Pas de centenaire, de commémoration en vue. Pourtant, Nina Simone est au cœur de cette saison théâtrale. Elle sera bientôt convoquée sur les planches du Théâtre de Belleville, et la voici déjà mise en scène par la Compagnie Lieux-dits au Théâtre des Quartiers d’Ivry. Mais que les fans et les mélomanes se le disent, l’histoire qu’on y entend ne comporte presque pas de mélodie. On y crie, on y tente en vain de panser des plaies immémoriales, mais, paradoxalement, on ne chante pas.
C’est que, grand amateur de l’interprète, David Geselson n’a justement pas voulu tenter une imitation hasardeuse de la chanteuse. Surtout, son propos se situe ailleurs : il choisit en effet de voir avant tout en Nina Simone la descendante d’une Cherokee et d’un esclave noir, une femme marquée par la mémoire douloureuse de ses pères. C’est pourquoi, il lie violence intime (familiale ou conjugale) et violence collective, parfois de manière saisissante grâce à l’emploi judicieux de la vidéo.
Les joyaux du face à face avec le public
Ainsi, même si le poids de quatre siècles de crimes pèse parfois un peu lourd sur le spectacle, la dramaturgie tisse habilement les liens, crée des échos. De plus, le propos est porté par une distribution cohérente : David Geselson y associe des acteurs français pour maintenir une fiction et des acteurs afro-américains, qui ont un héritage commun avec Nina Simone.
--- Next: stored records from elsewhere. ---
(** An event that is not a prompt. *)
Definition no_prompt (e : event) : Prop := forall prompt, e <> Input prompt.

(** Neither a command nor a prompt. *)
Definition quiet (e : event) : Prop :=
  RunProps.silent e /\ no_prompt e.

(** The table filter [check_merge_operations] queries with, and what it
    shows for the rows it gets. *)
Definition merges_filter (table_name : option string) : option string :=
  if Py.truthy table_name then table_name else None.

Definition merges_display (rows : list MergeRow) : event :=
  match rows with
  | [] => ShowNoMerges
  | _ :: _ => ShowMerges rows
  end.

(** What [main] has done when it reaches the first prompt. *)
Definition main_head (st : PoolStatus) (table_name : option string)
    (rows : list MergeRow) : list event :=
  [PoolQuery; ShowPoolStatus st; MergesQuery (merges_filter table_name);
   merges_display rows].

Section Answers.

(** [str.strip] and [str.lower], as in [main]. *)
Variables strip lower : string -> string.

(** A typed line counts as a yes: the test of both prompts of [main]. *)
Definition accepted (line : string) : bool :=
  Py.str_in (lower (strip line)) ["yes"; "y"].

(** One of the first two typed lines is a yes, the second counting only
    when the first is not. *)
Definition some_answer_accepted (typed : list string) : Prop :=
  exists line1 rest,
    typed = line1 :: rest
    /\ (accepted line1 = true
        \/ exists line2 rest', rest = line2 :: rest' /\ accepted line2 = true).
(** * Conway's Game of Life: the program of Conway-Game-Of-Life.cpp

    The program keeps two [ROW] x [COL] arrays of [int], fills the first one
    with [rand() % 2], and then repeats: compute the next generation into the
    second array, print it, ask the user whether to quit, compare the two
    arrays, and copy the second over the first.

    The embedding follows the source statement by statement.  The arrays are
    lists of rows held in a [state]; the functions of the source that take an
    array take its name here, as the source passes a pointer.  Every cell
    access goes through [load] and [store], which fault ([None]) outside the
    array and record the access in a trace, so that what a function reads and
    writes can be stated next to what it returns.  [int] values are integers
    of [Z]: the cells hold 0 or 1 and the neighbour counter stays below 9;
    the generation counter, which grows for as long as the program runs, is
    kept in the range of a 32-bit [int] by [int_wrap]. *)

From stdpp Require Import base list strings pretty.
From Stdlib Require Import ZArith Lia Ascii.

Local Open Scope Z_scope.

(** ** Constants and global tables *)

Definition ROW : Z := 5.
Definition COL : Z := 4.

Definition rowCell : list Z := [ -1; -1; -1;  0;  1; 0; 1; 1 ].
Definition colCell : list Z := [ -1;  1;  0; -1; -1; 1; 0; 1 ].

(** The range of [int], 32 bits wide. *)
Definition INT_MIN : Z := -2147483648.
Definition INT_MAX : Z := 2147483647.

(** The [int] an arithmetic result ends as: results past [INT_MAX] come back
    from [INT_MIN], as they do in the compiled program. *)
Definition int_wrap (z : Z) : Z := (z - INT_MIN) `mod` 4294967296 + INT_MIN.

(** [rowCell[i]] and [colCell[i]], for an index of the table. *)
Definition table_at (t : list Z) (i : Z) : Z := nth (Z.to_nat i) t 0.

(** ** Arrays *)

Abbreviation grid := (list (list Z)).
(** [setInitialTimeAndDay]: the new [selectedTime] and [selectedDay]. *)
Definition setInitialTimeAndDay (nowInFestivalTime : zonedNow) : Z * string :=
  let currentHourFestival := getHours nowInFestivalTime in
  let currentMinuteFestival := getMinutes nowInFestivalTime in
  let currentTimeMinutesFestival :=
    currentHourFestival * 60 + currentMinuteFestival in
  let currentTimeMinutesFestival :=
    if currentHourFestival <? 5 then currentTimeMinutesFestival + 24 * 60
    else currentTimeMinutesFestival in
  let sliderMin := 12 * 60 in
  let sliderMax := (24 + 2) * 60 in
  let selectedTime :=
    if (sliderMin <=? currentTimeMinutesFestival)
       && (currentTimeMinutesFestival <=? sliderMax)
    then round_div currentTimeMinutesFestival 5 * 5
    else 15 * 60 in
  let dayOfWeek := getDay nowInFestivalTime in
  let hour := getHours nowInFestivalTime in
  let selectedDay :=
    if ((dayOfWeek =? 6) && (3 <=? hour)) || ((dayOfWeek =? 0) && (hour <? 3))
    then "Saturday"
    else if ((dayOfWeek =? 0) && (3 <=? hour)) || ((dayOfWeek =? 1) && (hour <? 3))
    then "Sunday"
    else "Friday" in
  (selectedTime, selectedDay).

(** The day the earlier version of the page selects in [onMount]: before
    05:00 the day index steps back by one. *)
Definition earlierInitialDay (nowInFestivalTime : zonedNow) : string :=
  let currentHourFestival := getHours nowInFestivalTime in
  let currentDayIndexFestival := getDay nowInFestivalTime in
  let currentDayIndexFestival :=
    if currentHourFestival <? 5
    then (if currentDayIndexFestival =? 0 then 6 else currentDayIndexFestival - 1)
    else currentDayIndexFestival in
  if currentDayIndexFestival =? 5 then "Friday"
  else if currentDayIndexFestival =? 6 then "Saturday"
  else if currentDayIndexFestival =? 0 then "Sunday"
  else "Friday".
(** * wirnn-service: the EFD client (src/wirnnservice/domain/efd_utils.py)

    A shallow embedding of [EfdClient]: the credential lookup, the HTTP
    query, schema introspection, the query builder of
    [select_time_series] and the conversion of a series to a data frame.

    Python exceptions are values of [exn]; a method that may raise returns
    [result].  The HTTP transport ([requests.get]), [urljoin],
    [astropy.time.Time] and [pandas.to_datetime] are interfaces of the
    environment, gathered in type classes. *)

From Stdlib Require Import ZArith List String Ascii Bool Lia DecimalString.
Import ListNotations.
Local Open Scope string_scope.

Set Implicit Arguments.

(** ** Python exceptions and results *)

Module Py.

#[warnings="-register-all"]
Inductive exn : Type :=
| RequestException (detail : string)
    (* a failure raised by requests.get itself: connection, timeout, ... *)
| HTTPError (status : Z)
    (* raised by Response.raise_for_status *)
| JSONDecodeError
    (* raised by Response.json; a RequestException in requests *)
| RuntimeError (msg : string) (cause : option exn)
    (* raise RuntimeError(msg) [from cause] *)
| KeyError (key : string)
| IndexError
| ValueError (msg : string)
| TypeError (msg : string).

Inductive result (A : Type) : Type :=
| Ok (a : A)
| Raise (e : exn).

Arguments Ok {A} a.
Arguments Raise {A} e.

Definition bind {A B : Type} (r : result A) (k : A -> result B) : result B :=
  match r with
  | Ok a => k a
  | Raise e => Raise e
  end.

(** [except requests.exceptions.RequestException]: the classes this
    handler catches. *)
Definition is_RequestException (e : exn) : bool :=
  match e with
  | RequestException _ | HTTPError _ | JSONDecodeError => true
  | _ => false
  end.

(** [d[key]] on a dict with string keys. *)
Fixpoint getitem {V : Type} (d : list (string * V)) (key : string) : result V :=
  match d with
  | [] => Raise (KeyError key)
  | (k, v) :: d' => if String.eqb k key then Ok v else getitem d' key
  end.

(** [l[0]] on a list. *)
Definition first {A : Type} (l : list A) : result A :=
  match l with
  | [] => Raise IndexError
  | x :: _ => Ok x
  end.

(** [d[key]] where the key may be absent from the document. *)
Definition field {A : Type} (key : string) (o : option A) : result A :=
  match o with
  | Some a => Ok a
  | None => Raise (KeyError key)
  end.

(** [sep.join(parts)]. *)
Fixpoint join (sep : string) (parts : list string) : string :=
  match parts with
  | [] => ""
  | [p] => p
  | p :: ps => p ++ sep ++ join sep ps
  end.

(** [f"{n}"] for an int. *)
Definition str_of_int (n : Z) : string := NilZero.string_of_int (Z.to_int n).

(** The double quote character. *)
Definition dquote : string := String (ascii_of_nat 34) EmptyString.

End Py.

Import Py.

Declare Scope py_scope.
Notation "x <- c ;; k" := (Py.bind c (fun x => k))
  (at level 61, c at next level, right associativity) : py_scope.
Local Open Scope py_scope.

(** ** The documents the InfluxDB query endpoint returns

    [{results: [{series: [{columns, values, tags?, name?}]}]}], or
    [{results: [{}]}] for an empty result set.  A key that may be missing
    is an [option]. *)

Module Influx.

(** A scalar of a JSON document. *)
Inductive cell : Type :=
| CNull
| CBool (b : bool)
| CInt (n : Z)
| CFloat (literal : string)
| CStr (s : string).

Definition cell_is_str (c : cell) (s : string) : bool :=
  match c with
  | CStr t => String.eqb t s
  | _ => false
  end.

(** A series of a result; the tags of InfluxDB are strings. *)
Record Series : Type := mkSeries {
  s_columns : option (list string);
  s_values : option (list (list cell));
  s_tags : option (list (string * string));
  s_name : option string
}.

Record Statement : Type := mkStatement {
  st_series : option (list Series)
}.

Record Document : Type := mkDocument {
  d_results : option (list Statement)
}.

End Influx.

Import Influx.

(** ** requests *)

Module Requests.

(** [timeout=30] or [timeout=(30, 120)], in seconds. *)
Inductive timeout : Type :=
| Seconds (s : Z)
| ConnectRead (connect read : Z).

Record request : Type := mkRequest {
  rq_url : string;
  rq_params : list (string * string);
  rq_auth : option (string * string);
  rq_timeout : timeout
}.

(** A response: its status code and what [Response.json()] gives,
    [None] when the body is not JSON. *)
Record response (B : Type) : Type := mkResponse {
  status_code : Z;
  json_body : option B
}.

Inductive outcome (B : Type) : Type :=
| Failed (detail : string)      (* requests.get raised *)
| Responded (r : response B).

Arguments Failed {B} detail.
Arguments Responded {B} r.

(** [requests.get] against an endpoint serving documents of type [B]. *)
Class Transport (B : Type) : Type :=
  requests_get : request -> outcome B.

Definition get {B : Type} `{Transport B} (rq : request) : result (response B) :=
  match requests_get rq with
  | Failed detail => Raise (RequestException detail)
  | Responded r => Ok r
  end.

(** [Response.raise_for_status()]: HTTPError for a 4xx or 5xx status. *)
Definition raise_for_status {B : Type} (r : response B) : result unit :=
  if ((400 <=? status_code r) && (status_code r <? 600))%Z
  then Raise (HTTPError (status_code r))
  else Ok tt.

(** [Response.json()]. *)
Definition json {B : Type} (r : response B) : result B :=
  match json_body r with
  | Some b => Ok b
  | None => Raise JSONDecodeError
  end.

End Requests.

Import Requests.

(** ** pandas: the part of [DataFrame] that [to_dataframe] uses

    A frame holds its column labels, its row index and its rows, each row
    aligned with the column labels.  Cells are kept as received: the
    per-column dtype inference of pandas is not part of the model. *)

Module Pandas.

(** [pandas.to_datetime] on a column of cells. *)
Class Datetimes : Type := {
  Timestamp : Type;
  to_datetime : list cell -> result (list Timestamp)
}.

Section Frames.
Context `{Datetimes}.

Inductive label : Type :=
| Position (i : nat)        (* an entry of a RangeIndex *)
| Instant (t : Timestamp).  (* an entry of a DatetimeIndex *)

Record DataFrame : Type := mkFrame {
  columns : list string;
  index : list label;
  index_name : option string;
  rows : list (list cell);
  name : option string      (* the attribute set by [data.name = ...] *)
}.

(** [data[key]] yields a Series when one column carries the label and
    a frame of the matching columns when several do. *)
Inductive selection : Type :=
| ASeries (label_ : string) (values : list cell)
| AFrame (width : nat).

(** [pd.DataFrame()]. *)
Definition DataFrame_empty : DataFrame :=
  mkFrame [] [] None [] None.

Definition width (values : list (list cell)) : nat :=
  fold_right (fun row w => Nat.max (List.length row) w) 0%nat values.

Definition pad (w : nat) (row : list cell) : list cell :=
  (row ++ repeat CNull (w - List.length row))%list.

(** [pd.DataFrame(values, columns=columns)] for a list of rows: short
    rows are filled with nulls up to the longest one, and the number
    of labels must be that width. *)
Definition DataFrame_new (values : list (list cell)) (cols : list string)
  : result DataFrame :=
  match values with
  | [] => Ok (mkFrame cols [] None [] None)
  | _ :: _ =>
      let w := width values in
      if Nat.eqb w (List.length cols)
      then Ok (mkFrame cols (map Position (seq 0 (List.length values))) None
                       (map (pad w) values) None)
      else Raise (ValueError
             (str_of_int (Z.of_nat (List.length cols)) ++ " columns passed, passed data had "
              ++ str_of_int (Z.of_nat w) ++ " columns"))
  end.

(** [key in data.columns]. *)
Definition contains (data : DataFrame) (key : string) : bool :=
  existsb (String.eqb key) (columns data).

(** The cell of [row] under the first column labelled [key]. *)
Fixpoint cell_at (key : string) (cols : list string) (row : list cell) : cell :=
  match cols, row with
  | c :: cols', x :: row' => if String.eqb c key then x else cell_at key cols' row'
  | _, _ => CNull
  end.

(** [data[key]]. *)
Definition getitem (data : DataFrame) (key : string) : result selection :=
  match count_occ string_dec (columns data) key with
  | O => Raise (KeyError key)
  | S O => Ok (ASeries key (map (cell_at key (columns data)) (rows data)))
  | n => Ok (AFrame n)
  end.

(** [pd.to_datetime(selection)]: a frame selected by one label has that
    label on every column, and a frame with repeated labels is refused. *)
Definition to_datetime_of (sel : selection) : result (string * list Timestamp) :=
  match sel with
  | ASeries l values => ts <- to_datetime values ;; Ok (l, ts)
  | AFrame _ =>
      Raise (ValueError "cannot assemble with duplicate keys")
  end.

(** [data.set_index(series)]: the new index must have one entry per row. *)
Definition set_index (data : DataFrame) (keys : string * list Timestamp)
  : result DataFrame :=
  if Nat.eqb (List.length (snd keys)) (List.length (rows data))
  then Ok (mkFrame (columns data) (map Instant (snd keys)) (Some (fst keys))
                   (rows data) (name data))
  else Raise (ValueError "Length mismatch").

Fixpoint drop_cells (key : string) (cols : list string) (row : list cell) : list cell :=
  match cols, row with
  | c :: cols', x :: row' =>
      if String.eqb c key then drop_cells key cols' row'
      else x :: drop_cells key cols' row'
  | _, _ => []
  end.

(** [data.drop(key, axis=1)]: every column labelled [key] goes. *)
Definition drop (data : DataFrame) (key : string) : result DataFrame :=
  if contains data key
  then Ok (mkFrame (filter (fun c => negb (String.eqb c key)) (columns data))
                   (index data) (index_name data)
                   (map (drop_cells key (columns data)) (rows data)) (name data))
  else Raise (KeyError key).

(** [data.index.name = n]. *)
Definition set_index_name (data : DataFrame) (n : option string) : DataFrame :=
  mkFrame (columns data) (index data) n (rows data) (name data).

Fixpoint assign_cells (key : string) (v : cell) (cols : list string) (row : list cell)
  : list cell :=
  match cols, row with
  | c :: cols', x :: row' =>
      (if String.eqb c key then v else x) :: assign_cells key v cols' row'
  | _, _ => []
  end.

(** [data[key] = v] for a scalar [v]: every column labelled [key] is
    overwritten, and a new last column is added when there is none. *)
Definition setitem (data : DataFrame) (key : string) (v : cell) : DataFrame :=
  if contains data key
  then mkFrame (columns data) (index data) (index_name data)
               (map (assign_cells key v (columns data)) (rows data)) (name data)
  else mkFrame (columns data ++ [key])%list (index data) (index_name data)
               (map (fun row => (row ++ [v])%list) (rows data)) (name data).

(** [data.name = n]: when a column is labelled "name",
    [DataFrame.__setattr__] assigns that column ([data["name"] = n]) and
    sets no attribute; otherwise it sets the attribute. *)
Definition set_name (data : DataFrame) (n : string) : DataFrame :=
  if contains data "name"
  then setitem data "name" (CStr n)
  else mkFrame (columns data) (index data) (index_name data) (rows data) (Some n).
(** *** Numbers in general

    Rollout percentages, sampling rates and timestamps are arbitrary
    numbers: [NaN], the two infinities, or a finite value.  Finite doubles
    are rationals, and the comparisons of the language on them are the
    comparisons of their values; [NaN] compares false with everything. *)
Inductive number : Type :=
  | NaN
  | NegInf
  | Fin (q : Q)
  | PosInf.

Definition ofZ (z : Z) : number := Fin (inject_Z z).

Definition Q_ltb (x y : Q) : bool :=
  Qnum x * Z.pos (Qden y) <? Qnum y * Z.pos (Qden x).

(** [a < b] *)
Definition num_lt (a b : number) : bool :=
  match a, b with
  | NaN, _ | _, NaN => false
  | PosInf, _ | _, NegInf => false
  | NegInf, _ | _, PosInf => true
  | Fin x, Fin y => Q_ltb x y
  end.

(** [a > b] *)
Definition num_gt (a b : number) : bool := num_lt b a.

(** [a <= b] *)
Definition num_le (a b : number) : bool :=
  match a, b with
  | NaN, _ | _, NaN => false
  | _, _ => negb (num_lt b a)
  end.

(** [a >= b] *)
Definition num_ge (a b : number) : bool := num_le b a.

(** True if event should be sent to transport endpoint rather than log
    endpoint. *)
Definition isDestTransport (iid : jsstring) (rolloutPercent : number) : bool :=
  if bool_decide (length iid = 0%nat) then false
  else num_lt (ofZ (getHashPercent iid)) rolloutPercent.

(** ** Data model *)

(** [interface RemoteConfigTemplate]: every field is an optional string. *)
Record RemoteConfigTemplate : Type := {
  fpr_enabled : option jsstring;
  fpr_log_source : option jsstring;
  fpr_log_endpoint_url : option jsstring;
  fpr_log_transport_key : option jsstring;
  fpr_log_transport_web_percent : option jsstring;
  fpr_vc_network_request_sampling_rate : option jsstring;
  fpr_vc_trace_sampling_rate : option jsstring;
  fpr_vc_session_sampling_rate : option jsstring
}.

(** The object literal [{}]. *)
Definition empty_template : RemoteConfigTemplate :=
  {| fpr_enabled := None; fpr_log_source := None;
     fpr_log_endpoint_url := None; fpr_log_transport_key := None;
     fpr_log_transport_web_percent := None;
     fpr_vc_network_request_sampling_rate := None;
     fpr_vc_trace_sampling_rate := None;
     fpr_vc_session_sampling_rate := None |}.

(** [interface RemoteConfigResponse] *)
Record RemoteConfigResponse : Type := {
  entries : option RemoteConfigTemplate;
  state : option jsstring
}.

(** [interface SecondaryConfig] *)
Module SecondaryConfig.
Record t : Type := {
  loggingEnabled : option bool;
  logSource : option number;
  logEndPointUrl : option jsstring;
  transportKey : option jsstring;
  shouldSendToTransport : option bool;
  tracesSamplingRate : option number;
  networkRequestsSamplingRate : option number
}.
End SecondaryConfig.

(** These values will be used if the remote config object is successfully
    retrieved, but the template does not have these fields. *)
Definition SECONDARY_CONFIGS : SecondaryConfig.t :=
  {| SecondaryConfig.loggingEnabled := Some true;
     SecondaryConfig.logSource := None;
     SecondaryConfig.logEndPointUrl := None;
     SecondaryConfig.transportKey := None;
     SecondaryConfig.shouldSendToTransport := Some true;
     SecondaryConfig.tracesSamplingRate := None;
     SecondaryConfig.networkRequestsSamplingRate := None |}.

(** These values will be used if the remote config object is successfully
    retrieved, but the config object state shows unspecified or no
    template. *)
Definition NO_TEMPLATE_CONFIGS : SecondaryConfig.t :=
  {| SecondaryConfig.loggingEnabled := None;
     SecondaryConfig.logSource := None;
     SecondaryConfig.logEndPointUrl := None;
     SecondaryConfig.transportKey := None;
     SecondaryConfig.shouldSendToTransport := Some false;
     SecondaryConfig.tracesSamplingRate := None;
     SecondaryConfig.networkRequestsSamplingRate := None |}.

(** Truthiness of an optional number: [undefined], [0] and [NaN] are
    falsy. *)
Definition truthy_num (n : option number) : bool :=
  match n with
  | None | Some NaN => false
  | Some (Fin q) => negb (Qnum q =? 0)
  | Some _ => true
  end.

(** What a promise settles to, and equally what a synchronous call ends
    in: a value, or a thrown error. *)
Inductive Error : Type :=
  | RC_NOT_OK
  | QuotaExceededError
  | SyntaxError
  | TypeError
  | ExternalError (message : jsstring).

Inductive Outcome (A : Type) : Type :=
  | Fulfilled (a : A)
  | Rejected (e : Error).
Arguments Fulfilled {A} a.
Arguments Rejected {A} e.

(** Modelled from the spec: the settings store ([SettingsService], whose
    class is not part of this file) with the mutable fields this file
    assigns, the configuration time-to-live in hours, and the accessors
    for project id, API key and app id, which may throw. *)
Record SettingsService : Type := {
  loggingEnabled : bool;
  logSource : number;
  logEndPointUrl : jsstring;
  transportKey : jsstring;
  shouldSendToTransport : bool;
  tracesSamplingRate : number;
  networkRequestsSamplingRate : number;
  logTraceAfterSampling : bool;
  logNetworkAfterSampling : bool;
  configTimeToLive : Z;
  getProjectId : Outcome jsstring;
  getApiKey : Outcome jsstring;
  getAppId : Outcome jsstring
}.

Definition set_loggingEnabled (v : bool) (s : SettingsService) :=
  {| loggingEnabled := v; logSource := logSource s;
     logEndPointUrl := logEndPointUrl s; transportKey := transportKey s;
     shouldSendToTransport := shouldSendToTransport s;
     tracesSamplingRate := tracesSamplingRate s;
     networkRequestsSamplingRate := networkRequestsSamplingRate s;
     logTraceAfterSampling := logTraceAfterSampling s;
     logNetworkAfterSampling := logNetworkAfterSampling s;
     configTimeToLive := configTimeToLive s;
     getProjectId := getProjectId s; getApiKey := getApiKey s;
     getAppId := getAppId s |}.

Definition set_logSource (v : number) (s : SettingsService) :=
  {| loggingEnabled := loggingEnabled s; logSource := v;
     logEndPointUrl := logEndPointUrl s; transportKey := transportKey s;
     shouldSendToTransport := shouldSendToTransport s;
     tracesSamplingRate := tracesSamplingRate s;
     networkRequestsSamplingRate := networkRequestsSamplingRate s;
     logTraceAfterSampling := logTraceAfterSampling s;
     logNetworkAfterSampling := logNetworkAfterSampling s;
     configTimeToLive := configTimeToLive s;
     getProjectId := getProjectId s; getApiKey := getApiKey s;
     getAppId := getAppId s |}.

Definition set_logEndPointUrl (v : jsstring) (s : SettingsService) :=
  {| loggingEnabled := loggingEnabled s; logSource := logSource s;
     logEndPointUrl := v; transportKey := transportKey s;
     shouldSendToTransport := shouldSendToTransport s;
     tracesSamplingRate := tracesSamplingRate s;
     networkRequestsSamplingRate := networkRequestsSamplingRate s;
     logTraceAfterSampling := logTraceAfterSampling s;
     logNetworkAfterSampling := logNetworkAfterSampling s;
     configTimeToLive := configTimeToLive s;
     getProjectId := getProjectId s; getApiKey := getApiKey s;
     getAppId := getAppId s |}.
Or, ces comédiens sont remarquables et le choix de leur offrir de grands moments face au public les met en valeur. Par exemple, on entre dans le spectacle grâce au prélude sensible portée par Laure Mathis (toujours aussi juste que dans Lettres à D), on peut affronter la masse d’informations historiques grâce au talent et à l’engagement d’Elios Noël. Quant à Nina Simone, elle est incarnée par la splendide Dea Beasnel qui sait faire entendre la force et la complexité de son personnage.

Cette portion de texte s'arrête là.